INFORMATION START
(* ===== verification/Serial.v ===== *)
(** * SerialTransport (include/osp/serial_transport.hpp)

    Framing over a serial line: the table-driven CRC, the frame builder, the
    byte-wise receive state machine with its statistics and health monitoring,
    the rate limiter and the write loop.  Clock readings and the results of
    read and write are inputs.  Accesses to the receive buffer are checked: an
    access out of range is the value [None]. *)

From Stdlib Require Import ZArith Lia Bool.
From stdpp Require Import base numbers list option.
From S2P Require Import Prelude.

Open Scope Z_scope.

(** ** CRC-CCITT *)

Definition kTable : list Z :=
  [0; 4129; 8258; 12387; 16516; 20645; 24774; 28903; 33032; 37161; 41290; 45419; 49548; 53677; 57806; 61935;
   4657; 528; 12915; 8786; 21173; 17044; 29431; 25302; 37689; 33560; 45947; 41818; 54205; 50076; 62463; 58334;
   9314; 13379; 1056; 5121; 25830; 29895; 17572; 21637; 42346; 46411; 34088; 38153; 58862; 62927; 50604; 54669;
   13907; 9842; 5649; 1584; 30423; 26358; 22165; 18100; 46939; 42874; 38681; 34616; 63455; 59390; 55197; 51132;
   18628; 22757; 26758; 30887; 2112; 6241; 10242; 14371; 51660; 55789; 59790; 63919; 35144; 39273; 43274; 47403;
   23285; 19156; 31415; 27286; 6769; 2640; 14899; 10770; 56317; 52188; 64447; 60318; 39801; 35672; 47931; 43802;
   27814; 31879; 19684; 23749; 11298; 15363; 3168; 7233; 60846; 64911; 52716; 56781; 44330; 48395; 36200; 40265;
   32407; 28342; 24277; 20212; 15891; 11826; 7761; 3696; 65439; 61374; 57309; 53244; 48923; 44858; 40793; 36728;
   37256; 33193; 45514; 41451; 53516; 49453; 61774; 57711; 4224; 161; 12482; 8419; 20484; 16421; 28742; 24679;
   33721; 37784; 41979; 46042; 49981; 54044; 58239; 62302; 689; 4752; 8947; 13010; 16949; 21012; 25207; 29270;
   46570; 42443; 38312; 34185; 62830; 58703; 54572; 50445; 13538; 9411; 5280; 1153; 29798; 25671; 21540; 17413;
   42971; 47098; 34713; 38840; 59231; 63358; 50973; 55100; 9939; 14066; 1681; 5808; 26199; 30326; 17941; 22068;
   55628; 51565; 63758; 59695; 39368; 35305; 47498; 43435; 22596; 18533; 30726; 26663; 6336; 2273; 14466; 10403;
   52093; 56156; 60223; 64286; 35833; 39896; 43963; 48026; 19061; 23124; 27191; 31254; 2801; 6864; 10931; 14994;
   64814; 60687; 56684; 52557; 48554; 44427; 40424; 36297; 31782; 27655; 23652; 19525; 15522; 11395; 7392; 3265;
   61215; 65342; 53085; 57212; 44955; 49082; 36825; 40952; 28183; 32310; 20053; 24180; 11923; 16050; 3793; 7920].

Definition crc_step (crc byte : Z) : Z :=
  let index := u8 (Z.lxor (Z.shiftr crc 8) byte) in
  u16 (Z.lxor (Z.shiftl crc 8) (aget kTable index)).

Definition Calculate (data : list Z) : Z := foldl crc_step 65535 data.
INFORMATION END
INFORMATION START
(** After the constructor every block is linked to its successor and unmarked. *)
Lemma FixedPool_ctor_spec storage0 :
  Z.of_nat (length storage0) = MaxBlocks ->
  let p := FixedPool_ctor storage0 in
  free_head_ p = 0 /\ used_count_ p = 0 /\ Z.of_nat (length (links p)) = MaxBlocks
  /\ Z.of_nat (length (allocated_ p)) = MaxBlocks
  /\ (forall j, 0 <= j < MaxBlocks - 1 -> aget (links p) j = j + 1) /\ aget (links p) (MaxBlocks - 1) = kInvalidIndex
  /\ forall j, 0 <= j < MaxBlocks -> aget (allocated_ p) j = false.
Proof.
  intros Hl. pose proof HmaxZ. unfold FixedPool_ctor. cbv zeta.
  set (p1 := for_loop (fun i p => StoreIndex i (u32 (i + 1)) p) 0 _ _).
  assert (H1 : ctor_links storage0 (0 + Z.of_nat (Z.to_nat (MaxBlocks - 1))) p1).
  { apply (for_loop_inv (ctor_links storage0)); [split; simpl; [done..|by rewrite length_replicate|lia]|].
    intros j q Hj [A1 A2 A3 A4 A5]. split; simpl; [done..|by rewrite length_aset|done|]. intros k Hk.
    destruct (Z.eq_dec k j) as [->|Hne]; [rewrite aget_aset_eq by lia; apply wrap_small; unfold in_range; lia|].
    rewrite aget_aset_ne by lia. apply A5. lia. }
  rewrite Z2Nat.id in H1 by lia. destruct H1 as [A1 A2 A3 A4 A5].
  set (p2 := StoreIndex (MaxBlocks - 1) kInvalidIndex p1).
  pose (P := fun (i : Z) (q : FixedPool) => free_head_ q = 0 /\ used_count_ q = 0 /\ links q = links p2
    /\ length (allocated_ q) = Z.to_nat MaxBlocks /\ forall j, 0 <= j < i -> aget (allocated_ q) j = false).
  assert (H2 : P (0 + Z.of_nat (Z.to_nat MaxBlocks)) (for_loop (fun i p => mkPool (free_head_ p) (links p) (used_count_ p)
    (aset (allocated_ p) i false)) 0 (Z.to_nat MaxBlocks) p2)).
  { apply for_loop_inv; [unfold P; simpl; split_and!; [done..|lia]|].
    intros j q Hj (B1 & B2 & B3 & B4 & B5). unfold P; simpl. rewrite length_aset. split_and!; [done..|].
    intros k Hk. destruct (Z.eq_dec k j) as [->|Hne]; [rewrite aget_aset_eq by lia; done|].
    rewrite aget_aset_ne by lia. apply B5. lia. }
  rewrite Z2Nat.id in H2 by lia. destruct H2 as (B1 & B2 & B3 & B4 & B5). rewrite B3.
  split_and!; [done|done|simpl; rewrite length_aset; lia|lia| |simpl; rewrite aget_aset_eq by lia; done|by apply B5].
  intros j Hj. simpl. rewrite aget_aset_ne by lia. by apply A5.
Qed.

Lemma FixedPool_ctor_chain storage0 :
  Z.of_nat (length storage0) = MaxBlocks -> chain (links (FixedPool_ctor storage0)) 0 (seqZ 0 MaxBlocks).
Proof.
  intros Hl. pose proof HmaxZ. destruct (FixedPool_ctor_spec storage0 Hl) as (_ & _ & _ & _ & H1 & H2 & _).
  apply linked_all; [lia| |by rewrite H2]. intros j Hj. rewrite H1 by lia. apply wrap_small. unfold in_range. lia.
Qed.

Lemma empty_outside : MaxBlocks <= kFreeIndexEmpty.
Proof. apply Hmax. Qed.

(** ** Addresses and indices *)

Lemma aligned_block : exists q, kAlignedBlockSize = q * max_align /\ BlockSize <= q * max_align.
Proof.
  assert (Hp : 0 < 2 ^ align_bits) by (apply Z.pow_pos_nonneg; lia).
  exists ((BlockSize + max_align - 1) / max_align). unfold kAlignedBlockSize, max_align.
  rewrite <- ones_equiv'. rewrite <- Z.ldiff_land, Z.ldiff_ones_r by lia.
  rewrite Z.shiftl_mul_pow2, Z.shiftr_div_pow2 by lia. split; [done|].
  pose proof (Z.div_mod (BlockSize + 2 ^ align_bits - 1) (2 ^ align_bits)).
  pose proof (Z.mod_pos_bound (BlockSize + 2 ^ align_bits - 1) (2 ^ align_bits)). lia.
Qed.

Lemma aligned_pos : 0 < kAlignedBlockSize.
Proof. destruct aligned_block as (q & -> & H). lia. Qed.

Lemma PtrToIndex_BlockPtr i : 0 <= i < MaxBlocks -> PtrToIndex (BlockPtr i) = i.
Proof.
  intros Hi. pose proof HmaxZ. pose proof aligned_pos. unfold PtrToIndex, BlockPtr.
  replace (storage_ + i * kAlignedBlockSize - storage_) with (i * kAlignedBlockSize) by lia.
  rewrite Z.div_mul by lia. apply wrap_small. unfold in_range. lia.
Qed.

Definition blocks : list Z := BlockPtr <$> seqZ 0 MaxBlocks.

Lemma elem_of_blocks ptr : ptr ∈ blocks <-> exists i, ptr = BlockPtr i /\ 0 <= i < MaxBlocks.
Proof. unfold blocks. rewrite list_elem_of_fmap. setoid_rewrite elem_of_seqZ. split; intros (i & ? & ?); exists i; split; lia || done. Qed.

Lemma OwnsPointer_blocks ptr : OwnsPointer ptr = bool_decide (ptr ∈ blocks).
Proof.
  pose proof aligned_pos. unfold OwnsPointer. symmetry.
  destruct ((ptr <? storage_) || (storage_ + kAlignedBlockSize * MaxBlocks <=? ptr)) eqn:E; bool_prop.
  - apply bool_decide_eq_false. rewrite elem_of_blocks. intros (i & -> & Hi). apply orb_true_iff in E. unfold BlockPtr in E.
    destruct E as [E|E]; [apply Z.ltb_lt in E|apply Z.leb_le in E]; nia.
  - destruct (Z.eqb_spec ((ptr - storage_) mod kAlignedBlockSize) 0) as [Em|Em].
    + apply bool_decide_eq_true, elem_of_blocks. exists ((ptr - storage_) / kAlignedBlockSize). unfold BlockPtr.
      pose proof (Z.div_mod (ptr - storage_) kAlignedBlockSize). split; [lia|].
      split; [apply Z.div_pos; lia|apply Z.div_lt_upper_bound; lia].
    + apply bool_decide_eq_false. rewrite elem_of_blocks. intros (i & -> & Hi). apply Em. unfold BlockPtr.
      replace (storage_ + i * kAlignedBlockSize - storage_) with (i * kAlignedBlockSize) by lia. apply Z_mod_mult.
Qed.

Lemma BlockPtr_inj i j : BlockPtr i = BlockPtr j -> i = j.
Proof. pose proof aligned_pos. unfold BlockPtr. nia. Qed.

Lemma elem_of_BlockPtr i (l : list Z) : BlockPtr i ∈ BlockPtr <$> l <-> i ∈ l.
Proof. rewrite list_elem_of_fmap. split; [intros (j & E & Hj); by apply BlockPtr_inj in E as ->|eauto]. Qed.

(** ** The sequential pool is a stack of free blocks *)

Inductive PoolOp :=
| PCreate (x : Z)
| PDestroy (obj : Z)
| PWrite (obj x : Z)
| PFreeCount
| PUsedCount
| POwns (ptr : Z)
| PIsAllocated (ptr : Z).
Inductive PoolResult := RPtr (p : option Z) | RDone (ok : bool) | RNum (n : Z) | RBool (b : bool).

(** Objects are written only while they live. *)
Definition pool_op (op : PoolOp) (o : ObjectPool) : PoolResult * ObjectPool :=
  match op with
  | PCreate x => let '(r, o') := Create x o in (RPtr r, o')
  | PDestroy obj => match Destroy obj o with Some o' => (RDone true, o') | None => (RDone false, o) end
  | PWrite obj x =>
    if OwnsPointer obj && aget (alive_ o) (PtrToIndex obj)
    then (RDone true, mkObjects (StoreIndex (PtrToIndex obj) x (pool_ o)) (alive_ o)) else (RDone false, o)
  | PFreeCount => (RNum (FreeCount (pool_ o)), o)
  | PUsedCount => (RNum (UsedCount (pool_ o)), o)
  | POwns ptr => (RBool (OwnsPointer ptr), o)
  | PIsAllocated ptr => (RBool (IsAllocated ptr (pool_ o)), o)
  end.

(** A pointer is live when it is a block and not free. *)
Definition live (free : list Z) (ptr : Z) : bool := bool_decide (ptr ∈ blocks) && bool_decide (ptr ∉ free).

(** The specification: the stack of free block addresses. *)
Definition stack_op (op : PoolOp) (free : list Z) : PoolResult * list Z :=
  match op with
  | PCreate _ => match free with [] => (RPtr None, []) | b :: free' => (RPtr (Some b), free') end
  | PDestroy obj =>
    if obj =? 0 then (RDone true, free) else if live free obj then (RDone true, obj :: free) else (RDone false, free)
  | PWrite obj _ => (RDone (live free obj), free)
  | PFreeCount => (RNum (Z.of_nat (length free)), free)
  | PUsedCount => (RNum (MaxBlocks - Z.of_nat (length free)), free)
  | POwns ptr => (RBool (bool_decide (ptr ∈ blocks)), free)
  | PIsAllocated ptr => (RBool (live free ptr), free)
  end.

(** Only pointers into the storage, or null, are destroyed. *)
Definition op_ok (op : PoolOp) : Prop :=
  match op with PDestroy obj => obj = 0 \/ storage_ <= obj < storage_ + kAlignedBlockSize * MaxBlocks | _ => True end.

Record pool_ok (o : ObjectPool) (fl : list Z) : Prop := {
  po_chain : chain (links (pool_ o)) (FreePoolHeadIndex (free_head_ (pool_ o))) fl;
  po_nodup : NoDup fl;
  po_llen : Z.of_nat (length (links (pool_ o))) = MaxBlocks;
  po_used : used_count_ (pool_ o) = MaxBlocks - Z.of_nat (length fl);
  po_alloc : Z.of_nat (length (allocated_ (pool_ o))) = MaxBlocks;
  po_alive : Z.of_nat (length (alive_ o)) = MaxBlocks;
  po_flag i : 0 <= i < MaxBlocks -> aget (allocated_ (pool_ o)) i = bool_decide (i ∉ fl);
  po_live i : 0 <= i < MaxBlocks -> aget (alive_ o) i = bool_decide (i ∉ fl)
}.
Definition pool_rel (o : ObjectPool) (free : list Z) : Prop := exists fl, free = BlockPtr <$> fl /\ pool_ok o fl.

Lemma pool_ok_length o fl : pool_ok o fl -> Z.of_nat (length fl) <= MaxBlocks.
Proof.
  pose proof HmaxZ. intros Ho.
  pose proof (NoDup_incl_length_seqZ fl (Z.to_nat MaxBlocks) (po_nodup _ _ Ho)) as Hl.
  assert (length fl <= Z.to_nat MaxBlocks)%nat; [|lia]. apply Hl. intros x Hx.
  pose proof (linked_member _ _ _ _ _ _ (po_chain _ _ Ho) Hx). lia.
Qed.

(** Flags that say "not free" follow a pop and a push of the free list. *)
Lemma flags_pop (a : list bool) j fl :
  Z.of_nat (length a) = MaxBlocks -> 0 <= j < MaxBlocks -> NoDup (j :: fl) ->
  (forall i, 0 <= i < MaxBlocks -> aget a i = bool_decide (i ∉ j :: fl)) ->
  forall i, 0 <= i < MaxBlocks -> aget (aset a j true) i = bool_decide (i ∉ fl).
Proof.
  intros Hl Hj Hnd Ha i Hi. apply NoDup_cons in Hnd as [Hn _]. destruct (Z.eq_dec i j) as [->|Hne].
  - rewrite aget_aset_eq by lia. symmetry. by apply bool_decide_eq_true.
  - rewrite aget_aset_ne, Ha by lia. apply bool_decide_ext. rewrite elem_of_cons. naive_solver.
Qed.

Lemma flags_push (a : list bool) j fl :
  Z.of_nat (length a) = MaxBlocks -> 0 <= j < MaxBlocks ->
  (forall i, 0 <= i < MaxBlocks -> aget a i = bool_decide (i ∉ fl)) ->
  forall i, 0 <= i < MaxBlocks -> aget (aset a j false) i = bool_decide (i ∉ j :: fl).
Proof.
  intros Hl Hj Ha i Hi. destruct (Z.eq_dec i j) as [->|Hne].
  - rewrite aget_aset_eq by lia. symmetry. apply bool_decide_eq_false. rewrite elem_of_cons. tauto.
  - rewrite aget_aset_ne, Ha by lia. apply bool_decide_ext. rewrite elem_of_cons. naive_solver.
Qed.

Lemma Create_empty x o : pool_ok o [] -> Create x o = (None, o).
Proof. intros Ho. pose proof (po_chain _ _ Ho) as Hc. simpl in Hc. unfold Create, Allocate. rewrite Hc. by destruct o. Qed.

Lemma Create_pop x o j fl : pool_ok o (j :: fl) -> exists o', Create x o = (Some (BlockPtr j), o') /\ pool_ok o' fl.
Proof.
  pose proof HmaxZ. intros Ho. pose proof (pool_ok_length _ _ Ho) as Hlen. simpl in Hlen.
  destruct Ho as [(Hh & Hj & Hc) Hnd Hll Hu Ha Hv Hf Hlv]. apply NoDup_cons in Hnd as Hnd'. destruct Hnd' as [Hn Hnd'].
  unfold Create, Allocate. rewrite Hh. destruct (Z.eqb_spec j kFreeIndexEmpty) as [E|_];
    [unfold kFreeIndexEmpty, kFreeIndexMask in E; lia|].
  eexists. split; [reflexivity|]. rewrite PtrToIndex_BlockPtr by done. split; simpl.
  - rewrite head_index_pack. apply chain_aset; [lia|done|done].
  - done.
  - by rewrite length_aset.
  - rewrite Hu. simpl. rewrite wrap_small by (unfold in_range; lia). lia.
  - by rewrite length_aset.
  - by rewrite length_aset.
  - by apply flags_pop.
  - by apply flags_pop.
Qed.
INFORMATION END
**WORK INSTRUCTIONS:** Check every line of the records, and copy the ones that hold the word "RPtr".

**TASK OUTPUT:**
Inductive PoolResult := RPtr (p : option Z) | RDone (ok : bool) | RNum (n : Z) | RBool (b : bool).
  | PCreate x => let '(r, o') := Create x o in (RPtr r, o')
  | PCreate _ => match free with [] => (RPtr None, []) | b :: free' => (RPtr (Some b), free') end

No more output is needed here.